Give back exactly the first lines of the entries below, through the line with "angles are [Z].".

Material provided START

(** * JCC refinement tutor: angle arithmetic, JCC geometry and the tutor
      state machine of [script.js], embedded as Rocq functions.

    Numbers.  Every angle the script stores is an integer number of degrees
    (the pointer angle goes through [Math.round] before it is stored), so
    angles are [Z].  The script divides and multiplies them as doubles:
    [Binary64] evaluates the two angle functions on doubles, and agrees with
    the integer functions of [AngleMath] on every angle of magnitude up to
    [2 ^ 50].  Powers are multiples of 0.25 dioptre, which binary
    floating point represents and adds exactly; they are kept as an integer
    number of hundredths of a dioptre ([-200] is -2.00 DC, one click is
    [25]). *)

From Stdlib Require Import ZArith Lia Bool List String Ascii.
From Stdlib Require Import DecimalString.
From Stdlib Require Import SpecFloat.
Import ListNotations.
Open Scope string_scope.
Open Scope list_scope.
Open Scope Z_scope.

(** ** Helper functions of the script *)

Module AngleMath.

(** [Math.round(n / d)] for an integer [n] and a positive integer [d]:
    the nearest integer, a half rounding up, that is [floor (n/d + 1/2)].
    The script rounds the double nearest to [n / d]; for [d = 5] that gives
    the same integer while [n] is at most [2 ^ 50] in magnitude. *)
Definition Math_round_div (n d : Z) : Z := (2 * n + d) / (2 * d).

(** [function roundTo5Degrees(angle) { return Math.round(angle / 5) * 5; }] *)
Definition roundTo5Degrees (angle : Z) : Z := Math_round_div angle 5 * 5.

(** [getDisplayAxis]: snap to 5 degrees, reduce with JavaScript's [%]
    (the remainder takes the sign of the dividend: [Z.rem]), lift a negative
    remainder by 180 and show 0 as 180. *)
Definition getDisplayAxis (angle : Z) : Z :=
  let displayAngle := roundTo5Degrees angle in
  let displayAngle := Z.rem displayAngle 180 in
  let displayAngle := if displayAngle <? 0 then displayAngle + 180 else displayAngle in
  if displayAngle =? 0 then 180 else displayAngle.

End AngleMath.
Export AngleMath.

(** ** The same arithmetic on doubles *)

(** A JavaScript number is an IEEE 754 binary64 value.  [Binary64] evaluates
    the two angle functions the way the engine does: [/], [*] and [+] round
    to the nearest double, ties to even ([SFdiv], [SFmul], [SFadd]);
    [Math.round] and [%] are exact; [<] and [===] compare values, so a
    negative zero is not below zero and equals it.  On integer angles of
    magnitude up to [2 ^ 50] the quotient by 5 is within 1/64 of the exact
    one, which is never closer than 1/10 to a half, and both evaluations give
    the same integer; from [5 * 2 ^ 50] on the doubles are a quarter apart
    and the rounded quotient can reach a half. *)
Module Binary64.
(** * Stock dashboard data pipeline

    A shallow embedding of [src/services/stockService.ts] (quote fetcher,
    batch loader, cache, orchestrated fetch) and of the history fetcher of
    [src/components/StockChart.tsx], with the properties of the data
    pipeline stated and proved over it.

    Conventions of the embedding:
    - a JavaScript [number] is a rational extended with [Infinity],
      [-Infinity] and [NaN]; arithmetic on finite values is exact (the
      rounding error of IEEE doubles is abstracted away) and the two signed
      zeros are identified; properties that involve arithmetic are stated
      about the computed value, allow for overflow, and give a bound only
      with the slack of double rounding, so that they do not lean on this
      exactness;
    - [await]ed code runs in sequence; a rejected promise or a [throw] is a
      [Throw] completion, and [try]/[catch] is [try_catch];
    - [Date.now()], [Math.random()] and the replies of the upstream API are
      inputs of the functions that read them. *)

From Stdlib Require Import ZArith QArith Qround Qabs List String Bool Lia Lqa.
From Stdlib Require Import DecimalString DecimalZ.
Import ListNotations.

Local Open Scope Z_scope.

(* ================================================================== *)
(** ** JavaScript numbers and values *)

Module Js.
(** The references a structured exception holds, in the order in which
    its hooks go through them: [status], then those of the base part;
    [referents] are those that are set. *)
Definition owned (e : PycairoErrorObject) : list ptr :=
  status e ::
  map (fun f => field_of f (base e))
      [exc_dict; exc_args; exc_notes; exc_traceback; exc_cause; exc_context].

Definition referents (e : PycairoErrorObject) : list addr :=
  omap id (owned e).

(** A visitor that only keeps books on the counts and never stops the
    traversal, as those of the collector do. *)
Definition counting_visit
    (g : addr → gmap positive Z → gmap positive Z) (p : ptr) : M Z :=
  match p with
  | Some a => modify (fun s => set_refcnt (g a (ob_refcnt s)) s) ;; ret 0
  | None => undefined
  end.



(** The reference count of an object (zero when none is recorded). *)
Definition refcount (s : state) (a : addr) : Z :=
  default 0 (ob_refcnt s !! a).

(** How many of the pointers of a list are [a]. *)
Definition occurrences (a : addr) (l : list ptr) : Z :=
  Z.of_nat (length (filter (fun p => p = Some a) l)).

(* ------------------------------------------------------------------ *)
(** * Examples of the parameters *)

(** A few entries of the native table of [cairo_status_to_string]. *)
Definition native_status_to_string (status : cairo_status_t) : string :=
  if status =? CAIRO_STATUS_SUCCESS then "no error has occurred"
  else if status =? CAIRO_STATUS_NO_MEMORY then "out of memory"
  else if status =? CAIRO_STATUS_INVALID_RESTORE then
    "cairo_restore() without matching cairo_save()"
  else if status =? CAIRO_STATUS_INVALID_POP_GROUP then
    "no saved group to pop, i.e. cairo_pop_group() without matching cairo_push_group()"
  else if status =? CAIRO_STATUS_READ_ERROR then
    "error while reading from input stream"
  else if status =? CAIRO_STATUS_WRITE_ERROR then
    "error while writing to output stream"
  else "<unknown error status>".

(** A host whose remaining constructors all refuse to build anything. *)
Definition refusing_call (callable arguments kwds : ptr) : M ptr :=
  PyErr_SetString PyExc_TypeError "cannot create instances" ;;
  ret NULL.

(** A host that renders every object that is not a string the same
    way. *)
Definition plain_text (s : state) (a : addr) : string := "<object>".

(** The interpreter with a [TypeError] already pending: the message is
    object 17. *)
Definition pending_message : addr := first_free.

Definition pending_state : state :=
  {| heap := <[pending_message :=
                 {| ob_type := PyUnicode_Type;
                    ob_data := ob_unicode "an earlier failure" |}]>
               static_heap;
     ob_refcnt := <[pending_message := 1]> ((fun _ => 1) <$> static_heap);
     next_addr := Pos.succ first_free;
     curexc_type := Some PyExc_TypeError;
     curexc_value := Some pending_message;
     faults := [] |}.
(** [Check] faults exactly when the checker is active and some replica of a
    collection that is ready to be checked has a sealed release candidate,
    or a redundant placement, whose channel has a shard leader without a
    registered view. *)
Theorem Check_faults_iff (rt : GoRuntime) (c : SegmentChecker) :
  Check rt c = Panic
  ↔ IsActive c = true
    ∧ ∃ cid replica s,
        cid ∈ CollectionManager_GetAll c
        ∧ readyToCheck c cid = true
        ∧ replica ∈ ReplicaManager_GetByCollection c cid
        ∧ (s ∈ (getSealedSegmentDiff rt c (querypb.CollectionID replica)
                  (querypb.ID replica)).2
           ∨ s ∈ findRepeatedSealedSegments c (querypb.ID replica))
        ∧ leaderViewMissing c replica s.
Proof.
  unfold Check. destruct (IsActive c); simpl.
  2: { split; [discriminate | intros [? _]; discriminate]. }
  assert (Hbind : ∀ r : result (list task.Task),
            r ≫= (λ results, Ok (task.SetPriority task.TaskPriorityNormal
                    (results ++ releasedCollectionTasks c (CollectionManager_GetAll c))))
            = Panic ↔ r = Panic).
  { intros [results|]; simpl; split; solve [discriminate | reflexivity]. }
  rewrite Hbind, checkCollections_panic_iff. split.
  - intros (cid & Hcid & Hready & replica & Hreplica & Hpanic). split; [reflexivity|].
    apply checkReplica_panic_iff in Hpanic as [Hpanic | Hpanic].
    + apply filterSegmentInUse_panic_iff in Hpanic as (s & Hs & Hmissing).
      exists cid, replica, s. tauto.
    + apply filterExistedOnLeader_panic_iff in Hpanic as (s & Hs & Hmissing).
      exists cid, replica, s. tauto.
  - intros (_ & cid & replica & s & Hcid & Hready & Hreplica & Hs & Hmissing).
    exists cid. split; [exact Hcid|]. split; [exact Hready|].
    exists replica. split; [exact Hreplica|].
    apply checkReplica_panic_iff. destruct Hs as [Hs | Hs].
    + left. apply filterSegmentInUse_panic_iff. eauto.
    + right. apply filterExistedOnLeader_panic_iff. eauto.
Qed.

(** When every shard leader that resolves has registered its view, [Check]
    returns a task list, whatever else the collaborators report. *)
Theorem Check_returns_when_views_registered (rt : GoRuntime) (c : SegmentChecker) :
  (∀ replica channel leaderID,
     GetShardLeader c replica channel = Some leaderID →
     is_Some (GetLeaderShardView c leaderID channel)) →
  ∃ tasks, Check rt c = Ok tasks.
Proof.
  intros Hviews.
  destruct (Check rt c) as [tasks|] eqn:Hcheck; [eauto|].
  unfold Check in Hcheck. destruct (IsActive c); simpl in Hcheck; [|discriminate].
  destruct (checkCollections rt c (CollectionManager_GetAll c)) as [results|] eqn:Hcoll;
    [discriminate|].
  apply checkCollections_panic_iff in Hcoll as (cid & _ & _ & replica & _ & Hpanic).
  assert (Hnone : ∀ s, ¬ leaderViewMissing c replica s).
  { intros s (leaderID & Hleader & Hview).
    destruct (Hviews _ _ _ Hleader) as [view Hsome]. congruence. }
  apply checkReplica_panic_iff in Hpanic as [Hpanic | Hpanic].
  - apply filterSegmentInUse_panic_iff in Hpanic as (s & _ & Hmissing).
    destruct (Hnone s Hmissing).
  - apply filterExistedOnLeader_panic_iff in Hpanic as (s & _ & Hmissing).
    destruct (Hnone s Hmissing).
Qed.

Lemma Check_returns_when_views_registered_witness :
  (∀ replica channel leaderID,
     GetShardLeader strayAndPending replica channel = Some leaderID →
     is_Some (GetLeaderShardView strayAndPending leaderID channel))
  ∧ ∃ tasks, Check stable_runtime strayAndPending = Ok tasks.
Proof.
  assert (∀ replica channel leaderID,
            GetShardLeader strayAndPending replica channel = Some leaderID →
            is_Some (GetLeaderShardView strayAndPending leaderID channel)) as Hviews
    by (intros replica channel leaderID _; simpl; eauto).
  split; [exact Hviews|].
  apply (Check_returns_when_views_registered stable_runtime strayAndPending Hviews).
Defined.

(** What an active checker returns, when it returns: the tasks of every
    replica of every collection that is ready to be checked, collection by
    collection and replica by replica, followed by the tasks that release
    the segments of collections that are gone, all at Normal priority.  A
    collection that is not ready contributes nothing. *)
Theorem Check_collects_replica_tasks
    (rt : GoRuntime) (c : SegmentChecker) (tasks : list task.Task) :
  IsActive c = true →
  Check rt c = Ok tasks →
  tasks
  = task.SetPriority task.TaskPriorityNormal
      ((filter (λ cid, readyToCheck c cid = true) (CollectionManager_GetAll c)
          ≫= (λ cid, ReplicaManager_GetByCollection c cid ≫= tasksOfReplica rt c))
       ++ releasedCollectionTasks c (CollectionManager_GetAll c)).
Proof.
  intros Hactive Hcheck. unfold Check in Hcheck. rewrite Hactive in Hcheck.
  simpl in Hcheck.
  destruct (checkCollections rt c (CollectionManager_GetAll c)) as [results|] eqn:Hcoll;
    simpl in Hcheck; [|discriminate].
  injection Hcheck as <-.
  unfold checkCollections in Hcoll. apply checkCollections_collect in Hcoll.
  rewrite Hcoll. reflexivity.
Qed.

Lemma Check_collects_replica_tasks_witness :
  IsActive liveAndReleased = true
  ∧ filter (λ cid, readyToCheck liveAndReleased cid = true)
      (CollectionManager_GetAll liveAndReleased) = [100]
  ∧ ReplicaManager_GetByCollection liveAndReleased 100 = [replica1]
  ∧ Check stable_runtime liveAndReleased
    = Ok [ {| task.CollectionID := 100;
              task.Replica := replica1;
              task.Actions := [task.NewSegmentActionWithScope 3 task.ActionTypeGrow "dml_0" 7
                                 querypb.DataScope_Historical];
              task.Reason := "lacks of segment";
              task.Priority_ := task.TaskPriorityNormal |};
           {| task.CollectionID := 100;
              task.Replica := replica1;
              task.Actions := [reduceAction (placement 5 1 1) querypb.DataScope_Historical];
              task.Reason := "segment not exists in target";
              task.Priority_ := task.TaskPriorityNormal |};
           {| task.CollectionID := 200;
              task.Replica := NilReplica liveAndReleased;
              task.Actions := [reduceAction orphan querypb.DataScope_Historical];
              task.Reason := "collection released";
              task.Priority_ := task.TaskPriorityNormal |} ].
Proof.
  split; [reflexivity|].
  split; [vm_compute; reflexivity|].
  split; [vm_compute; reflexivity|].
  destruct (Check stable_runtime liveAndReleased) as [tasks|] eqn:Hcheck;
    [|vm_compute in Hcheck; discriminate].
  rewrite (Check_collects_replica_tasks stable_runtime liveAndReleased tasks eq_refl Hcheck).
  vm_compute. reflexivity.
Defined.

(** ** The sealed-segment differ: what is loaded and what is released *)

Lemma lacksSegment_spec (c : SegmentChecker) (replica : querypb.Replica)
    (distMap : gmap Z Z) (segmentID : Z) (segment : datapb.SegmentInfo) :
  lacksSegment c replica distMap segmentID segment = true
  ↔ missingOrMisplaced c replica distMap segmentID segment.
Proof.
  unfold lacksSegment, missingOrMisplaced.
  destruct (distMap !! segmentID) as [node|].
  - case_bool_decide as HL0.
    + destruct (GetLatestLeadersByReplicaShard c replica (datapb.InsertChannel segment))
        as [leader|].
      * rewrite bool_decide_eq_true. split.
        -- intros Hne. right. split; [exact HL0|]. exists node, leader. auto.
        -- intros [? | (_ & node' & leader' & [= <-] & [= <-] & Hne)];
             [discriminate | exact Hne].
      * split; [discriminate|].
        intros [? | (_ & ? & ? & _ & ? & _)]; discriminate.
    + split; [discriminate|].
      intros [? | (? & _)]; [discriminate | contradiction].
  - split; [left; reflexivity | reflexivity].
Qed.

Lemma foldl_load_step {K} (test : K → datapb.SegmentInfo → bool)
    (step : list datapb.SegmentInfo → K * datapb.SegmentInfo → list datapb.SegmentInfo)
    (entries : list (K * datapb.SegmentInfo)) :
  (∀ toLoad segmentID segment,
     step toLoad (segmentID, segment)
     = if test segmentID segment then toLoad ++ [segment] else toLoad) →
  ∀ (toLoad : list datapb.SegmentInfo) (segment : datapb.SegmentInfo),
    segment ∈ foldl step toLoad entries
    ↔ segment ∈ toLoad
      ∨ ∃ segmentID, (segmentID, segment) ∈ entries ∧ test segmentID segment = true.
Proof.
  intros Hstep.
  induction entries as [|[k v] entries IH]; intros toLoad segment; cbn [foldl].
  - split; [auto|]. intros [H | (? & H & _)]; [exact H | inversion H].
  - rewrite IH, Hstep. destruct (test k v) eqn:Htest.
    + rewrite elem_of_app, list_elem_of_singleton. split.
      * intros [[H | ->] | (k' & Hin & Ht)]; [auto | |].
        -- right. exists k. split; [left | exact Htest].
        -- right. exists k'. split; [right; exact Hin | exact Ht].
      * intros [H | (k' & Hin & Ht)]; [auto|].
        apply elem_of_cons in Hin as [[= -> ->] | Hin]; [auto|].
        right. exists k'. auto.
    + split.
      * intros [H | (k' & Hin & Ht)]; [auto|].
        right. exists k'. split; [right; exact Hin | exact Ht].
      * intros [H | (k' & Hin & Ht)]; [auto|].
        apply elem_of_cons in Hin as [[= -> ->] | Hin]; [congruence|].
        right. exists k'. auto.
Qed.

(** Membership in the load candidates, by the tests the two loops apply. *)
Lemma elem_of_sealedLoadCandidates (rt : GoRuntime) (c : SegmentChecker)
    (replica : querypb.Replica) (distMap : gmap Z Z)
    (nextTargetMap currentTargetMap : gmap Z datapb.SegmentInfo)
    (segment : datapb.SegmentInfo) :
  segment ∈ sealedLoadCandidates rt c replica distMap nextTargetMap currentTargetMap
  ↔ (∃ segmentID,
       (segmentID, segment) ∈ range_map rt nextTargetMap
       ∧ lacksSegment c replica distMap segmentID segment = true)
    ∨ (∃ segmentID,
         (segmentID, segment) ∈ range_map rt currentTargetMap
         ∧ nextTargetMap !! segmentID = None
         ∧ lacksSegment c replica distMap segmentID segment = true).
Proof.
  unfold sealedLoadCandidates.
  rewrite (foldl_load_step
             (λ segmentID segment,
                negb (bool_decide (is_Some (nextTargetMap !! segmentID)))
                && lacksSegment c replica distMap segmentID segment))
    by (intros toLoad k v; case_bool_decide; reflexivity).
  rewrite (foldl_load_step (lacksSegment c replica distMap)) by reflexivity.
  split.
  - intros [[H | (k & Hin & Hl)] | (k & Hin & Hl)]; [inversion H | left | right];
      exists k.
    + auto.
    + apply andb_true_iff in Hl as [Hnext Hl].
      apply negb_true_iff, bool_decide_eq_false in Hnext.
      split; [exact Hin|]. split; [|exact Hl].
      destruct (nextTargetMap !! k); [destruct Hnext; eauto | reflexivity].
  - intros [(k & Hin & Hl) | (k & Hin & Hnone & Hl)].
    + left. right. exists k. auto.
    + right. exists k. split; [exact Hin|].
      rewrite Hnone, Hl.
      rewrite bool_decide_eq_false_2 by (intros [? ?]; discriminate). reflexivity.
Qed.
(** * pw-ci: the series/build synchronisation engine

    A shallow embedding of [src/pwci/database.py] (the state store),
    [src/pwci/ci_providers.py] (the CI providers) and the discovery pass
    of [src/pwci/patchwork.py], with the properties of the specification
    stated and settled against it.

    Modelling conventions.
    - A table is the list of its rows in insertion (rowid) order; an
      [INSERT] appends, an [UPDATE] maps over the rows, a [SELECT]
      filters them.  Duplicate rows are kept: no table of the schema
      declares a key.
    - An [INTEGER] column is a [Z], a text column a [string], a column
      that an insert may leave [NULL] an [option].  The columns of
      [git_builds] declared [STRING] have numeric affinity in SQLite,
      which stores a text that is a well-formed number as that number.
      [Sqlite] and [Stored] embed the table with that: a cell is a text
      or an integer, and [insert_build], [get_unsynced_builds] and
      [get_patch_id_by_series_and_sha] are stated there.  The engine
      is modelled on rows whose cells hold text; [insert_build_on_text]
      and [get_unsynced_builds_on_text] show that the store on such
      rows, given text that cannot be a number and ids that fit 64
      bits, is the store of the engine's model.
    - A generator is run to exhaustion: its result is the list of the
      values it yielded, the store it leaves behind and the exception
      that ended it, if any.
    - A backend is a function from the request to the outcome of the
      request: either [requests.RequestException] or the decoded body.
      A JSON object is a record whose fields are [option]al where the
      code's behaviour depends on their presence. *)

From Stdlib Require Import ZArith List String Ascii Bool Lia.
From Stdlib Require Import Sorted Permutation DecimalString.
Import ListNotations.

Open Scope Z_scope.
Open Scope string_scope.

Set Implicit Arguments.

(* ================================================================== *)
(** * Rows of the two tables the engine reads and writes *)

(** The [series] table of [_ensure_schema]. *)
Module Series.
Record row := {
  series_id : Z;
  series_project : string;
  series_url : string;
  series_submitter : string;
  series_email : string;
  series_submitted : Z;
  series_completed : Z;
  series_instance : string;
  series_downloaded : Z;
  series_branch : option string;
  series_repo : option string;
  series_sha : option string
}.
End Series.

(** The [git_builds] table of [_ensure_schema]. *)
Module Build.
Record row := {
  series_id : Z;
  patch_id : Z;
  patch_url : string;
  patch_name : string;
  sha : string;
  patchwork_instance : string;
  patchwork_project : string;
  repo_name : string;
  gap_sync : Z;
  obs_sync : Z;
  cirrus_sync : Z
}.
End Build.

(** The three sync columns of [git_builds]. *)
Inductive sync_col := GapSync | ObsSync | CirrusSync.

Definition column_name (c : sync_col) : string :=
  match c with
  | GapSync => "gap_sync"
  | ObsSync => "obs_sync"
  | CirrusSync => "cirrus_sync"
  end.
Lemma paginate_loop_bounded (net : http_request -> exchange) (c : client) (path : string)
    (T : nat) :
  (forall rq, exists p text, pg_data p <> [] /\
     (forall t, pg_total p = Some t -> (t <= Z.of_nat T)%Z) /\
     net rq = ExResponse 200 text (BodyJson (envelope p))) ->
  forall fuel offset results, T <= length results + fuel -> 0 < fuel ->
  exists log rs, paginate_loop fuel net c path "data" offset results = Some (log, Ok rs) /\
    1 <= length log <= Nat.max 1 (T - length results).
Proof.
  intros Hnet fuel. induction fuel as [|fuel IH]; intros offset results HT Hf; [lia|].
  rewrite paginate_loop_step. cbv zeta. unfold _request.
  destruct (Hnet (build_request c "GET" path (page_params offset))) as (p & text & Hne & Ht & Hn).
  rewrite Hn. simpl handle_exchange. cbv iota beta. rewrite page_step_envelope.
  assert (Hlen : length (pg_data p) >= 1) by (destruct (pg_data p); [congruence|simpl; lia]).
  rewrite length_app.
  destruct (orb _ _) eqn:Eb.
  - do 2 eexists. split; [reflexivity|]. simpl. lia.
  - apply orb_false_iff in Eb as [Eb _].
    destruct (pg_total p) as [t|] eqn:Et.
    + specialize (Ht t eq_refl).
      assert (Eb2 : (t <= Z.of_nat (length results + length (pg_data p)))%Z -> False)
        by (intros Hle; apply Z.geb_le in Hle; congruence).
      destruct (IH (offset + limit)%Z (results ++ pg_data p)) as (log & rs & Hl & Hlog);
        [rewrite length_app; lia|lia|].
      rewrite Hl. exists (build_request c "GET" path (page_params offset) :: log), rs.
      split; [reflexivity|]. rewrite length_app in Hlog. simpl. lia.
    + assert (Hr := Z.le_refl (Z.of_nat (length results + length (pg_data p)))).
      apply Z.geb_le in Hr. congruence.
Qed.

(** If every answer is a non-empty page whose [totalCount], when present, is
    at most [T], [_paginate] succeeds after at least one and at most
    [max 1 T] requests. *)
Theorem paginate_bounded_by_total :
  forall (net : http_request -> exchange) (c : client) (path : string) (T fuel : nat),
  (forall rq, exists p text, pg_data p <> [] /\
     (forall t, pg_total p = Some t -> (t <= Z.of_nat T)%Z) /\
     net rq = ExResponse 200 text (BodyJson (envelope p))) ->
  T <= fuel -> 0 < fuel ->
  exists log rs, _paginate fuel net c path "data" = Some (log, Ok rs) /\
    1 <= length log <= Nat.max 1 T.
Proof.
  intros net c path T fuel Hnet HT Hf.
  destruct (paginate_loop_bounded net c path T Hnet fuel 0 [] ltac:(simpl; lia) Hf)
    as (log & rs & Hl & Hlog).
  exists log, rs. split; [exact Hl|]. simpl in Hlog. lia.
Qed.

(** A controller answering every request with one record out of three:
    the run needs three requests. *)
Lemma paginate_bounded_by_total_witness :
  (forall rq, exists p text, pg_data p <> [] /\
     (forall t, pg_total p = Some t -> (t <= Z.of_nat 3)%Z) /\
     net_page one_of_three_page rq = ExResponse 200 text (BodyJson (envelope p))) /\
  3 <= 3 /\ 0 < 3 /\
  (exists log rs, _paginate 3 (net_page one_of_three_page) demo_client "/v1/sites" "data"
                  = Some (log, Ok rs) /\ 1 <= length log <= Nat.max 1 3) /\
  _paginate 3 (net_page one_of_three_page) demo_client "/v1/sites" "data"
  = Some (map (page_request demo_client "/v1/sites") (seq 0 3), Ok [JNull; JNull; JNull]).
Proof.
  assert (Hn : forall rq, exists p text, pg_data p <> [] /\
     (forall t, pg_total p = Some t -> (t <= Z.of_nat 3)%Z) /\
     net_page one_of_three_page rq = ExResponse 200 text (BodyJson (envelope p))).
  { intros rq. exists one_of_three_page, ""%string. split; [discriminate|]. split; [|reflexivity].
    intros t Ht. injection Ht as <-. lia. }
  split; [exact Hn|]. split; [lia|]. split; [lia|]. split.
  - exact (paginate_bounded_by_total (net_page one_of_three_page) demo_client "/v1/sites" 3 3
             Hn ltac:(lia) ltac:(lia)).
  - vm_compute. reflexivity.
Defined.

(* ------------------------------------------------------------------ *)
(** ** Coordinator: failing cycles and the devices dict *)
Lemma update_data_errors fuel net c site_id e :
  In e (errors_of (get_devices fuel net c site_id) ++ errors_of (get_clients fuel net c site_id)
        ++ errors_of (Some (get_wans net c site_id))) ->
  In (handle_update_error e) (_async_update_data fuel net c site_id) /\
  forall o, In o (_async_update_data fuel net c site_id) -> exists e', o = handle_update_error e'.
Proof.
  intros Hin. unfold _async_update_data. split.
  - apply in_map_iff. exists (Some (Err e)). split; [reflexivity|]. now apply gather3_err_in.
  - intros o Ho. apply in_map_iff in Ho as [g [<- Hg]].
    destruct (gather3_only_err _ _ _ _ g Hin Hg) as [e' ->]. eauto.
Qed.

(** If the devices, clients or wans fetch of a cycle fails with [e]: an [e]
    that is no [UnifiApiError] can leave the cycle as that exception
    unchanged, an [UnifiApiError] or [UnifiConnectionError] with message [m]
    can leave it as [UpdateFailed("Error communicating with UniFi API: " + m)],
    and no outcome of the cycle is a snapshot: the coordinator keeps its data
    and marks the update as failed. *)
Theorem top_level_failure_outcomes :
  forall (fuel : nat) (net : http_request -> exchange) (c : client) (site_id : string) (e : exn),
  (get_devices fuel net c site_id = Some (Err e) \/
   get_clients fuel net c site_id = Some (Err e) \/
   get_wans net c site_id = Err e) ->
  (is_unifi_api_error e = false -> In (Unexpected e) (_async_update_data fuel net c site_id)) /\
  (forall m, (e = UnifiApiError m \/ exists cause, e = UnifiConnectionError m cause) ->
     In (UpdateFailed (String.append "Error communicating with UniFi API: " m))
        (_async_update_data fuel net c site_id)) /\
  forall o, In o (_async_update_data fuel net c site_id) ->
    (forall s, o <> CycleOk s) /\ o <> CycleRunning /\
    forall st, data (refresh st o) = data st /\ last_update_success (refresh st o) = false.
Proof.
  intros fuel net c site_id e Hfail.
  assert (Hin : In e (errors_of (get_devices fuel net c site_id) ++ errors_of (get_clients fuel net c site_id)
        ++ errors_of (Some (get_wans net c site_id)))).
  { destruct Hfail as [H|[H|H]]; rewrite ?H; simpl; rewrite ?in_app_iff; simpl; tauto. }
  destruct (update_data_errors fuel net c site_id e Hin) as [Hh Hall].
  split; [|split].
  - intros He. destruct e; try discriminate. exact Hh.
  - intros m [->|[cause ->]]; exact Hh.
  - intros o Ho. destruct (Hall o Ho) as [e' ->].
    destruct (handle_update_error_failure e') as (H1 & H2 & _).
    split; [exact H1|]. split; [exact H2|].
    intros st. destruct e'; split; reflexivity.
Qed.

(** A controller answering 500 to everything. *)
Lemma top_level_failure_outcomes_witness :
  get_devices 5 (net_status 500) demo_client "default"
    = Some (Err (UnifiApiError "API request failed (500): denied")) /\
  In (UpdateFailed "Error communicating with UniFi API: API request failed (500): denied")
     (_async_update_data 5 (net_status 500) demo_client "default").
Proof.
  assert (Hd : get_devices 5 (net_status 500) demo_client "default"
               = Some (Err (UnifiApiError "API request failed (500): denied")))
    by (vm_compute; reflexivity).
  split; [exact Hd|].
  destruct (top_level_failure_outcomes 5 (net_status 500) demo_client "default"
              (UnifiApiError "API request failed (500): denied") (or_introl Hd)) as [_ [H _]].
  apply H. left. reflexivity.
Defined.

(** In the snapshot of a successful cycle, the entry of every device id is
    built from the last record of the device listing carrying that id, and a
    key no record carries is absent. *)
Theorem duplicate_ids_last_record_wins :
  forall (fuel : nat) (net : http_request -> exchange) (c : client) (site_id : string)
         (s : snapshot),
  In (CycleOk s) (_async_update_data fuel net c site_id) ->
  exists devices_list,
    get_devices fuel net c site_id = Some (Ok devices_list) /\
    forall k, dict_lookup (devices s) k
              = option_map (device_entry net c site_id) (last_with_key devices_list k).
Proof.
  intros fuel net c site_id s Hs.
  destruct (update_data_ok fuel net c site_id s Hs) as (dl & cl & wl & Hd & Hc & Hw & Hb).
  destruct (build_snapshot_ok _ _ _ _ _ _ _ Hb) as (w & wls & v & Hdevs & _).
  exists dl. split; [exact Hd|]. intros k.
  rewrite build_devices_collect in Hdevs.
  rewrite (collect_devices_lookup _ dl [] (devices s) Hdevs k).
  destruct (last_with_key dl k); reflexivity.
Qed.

Material provided END

§ **Task solution**:
(** * JCC refinement tutor: angle arithmetic, JCC geometry and the tutor
      state machine of [script.js], embedded as Rocq functions.

    Numbers.  Every angle the script stores is an integer number of degrees
    (the pointer angle goes through [Math.round] before it is stored), so
    angles are [Z].  The script divides and multiplies them as doubles:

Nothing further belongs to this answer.